__Data supplied__
━━━━━━━━━━━━━━━━━━━━
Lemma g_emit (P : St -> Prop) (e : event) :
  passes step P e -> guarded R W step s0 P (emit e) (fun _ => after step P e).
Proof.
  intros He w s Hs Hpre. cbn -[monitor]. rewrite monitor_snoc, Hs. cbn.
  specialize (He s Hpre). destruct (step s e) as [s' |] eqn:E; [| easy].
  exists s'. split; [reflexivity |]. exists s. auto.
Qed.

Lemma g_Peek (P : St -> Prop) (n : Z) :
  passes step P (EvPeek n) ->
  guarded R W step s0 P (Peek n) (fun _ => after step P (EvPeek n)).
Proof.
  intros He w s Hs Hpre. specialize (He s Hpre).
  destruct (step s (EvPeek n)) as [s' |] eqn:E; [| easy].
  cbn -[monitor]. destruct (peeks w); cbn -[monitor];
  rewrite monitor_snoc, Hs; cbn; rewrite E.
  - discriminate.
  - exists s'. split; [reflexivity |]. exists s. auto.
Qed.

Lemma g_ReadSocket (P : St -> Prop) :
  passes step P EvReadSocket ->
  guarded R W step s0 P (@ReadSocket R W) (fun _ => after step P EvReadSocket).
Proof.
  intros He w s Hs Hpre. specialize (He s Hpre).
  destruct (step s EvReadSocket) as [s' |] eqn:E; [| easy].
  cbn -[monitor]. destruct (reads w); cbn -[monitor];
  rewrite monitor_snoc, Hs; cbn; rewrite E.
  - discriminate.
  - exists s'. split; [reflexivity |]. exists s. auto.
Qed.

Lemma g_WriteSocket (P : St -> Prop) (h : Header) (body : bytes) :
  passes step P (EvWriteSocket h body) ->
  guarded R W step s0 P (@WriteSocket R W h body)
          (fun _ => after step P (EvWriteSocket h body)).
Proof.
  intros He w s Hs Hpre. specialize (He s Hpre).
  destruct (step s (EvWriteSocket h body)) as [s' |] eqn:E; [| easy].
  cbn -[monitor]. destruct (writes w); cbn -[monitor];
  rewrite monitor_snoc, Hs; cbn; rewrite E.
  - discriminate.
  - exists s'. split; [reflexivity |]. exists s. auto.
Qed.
━━━━━━━━━━━━━━━━━━━━
__Task item__
For every line of the data above that contains "Prop", copy that line.

__Exercise answer__
Lemma g_emit (P : St -> Prop) (e : event) :
Lemma g_Peek (P : St -> Prop) (n : Z) :
Lemma g_ReadSocket (P : St -> Prop) :
Lemma g_WriteSocket (P : St -> Prop) (h : Header) (body : bytes) :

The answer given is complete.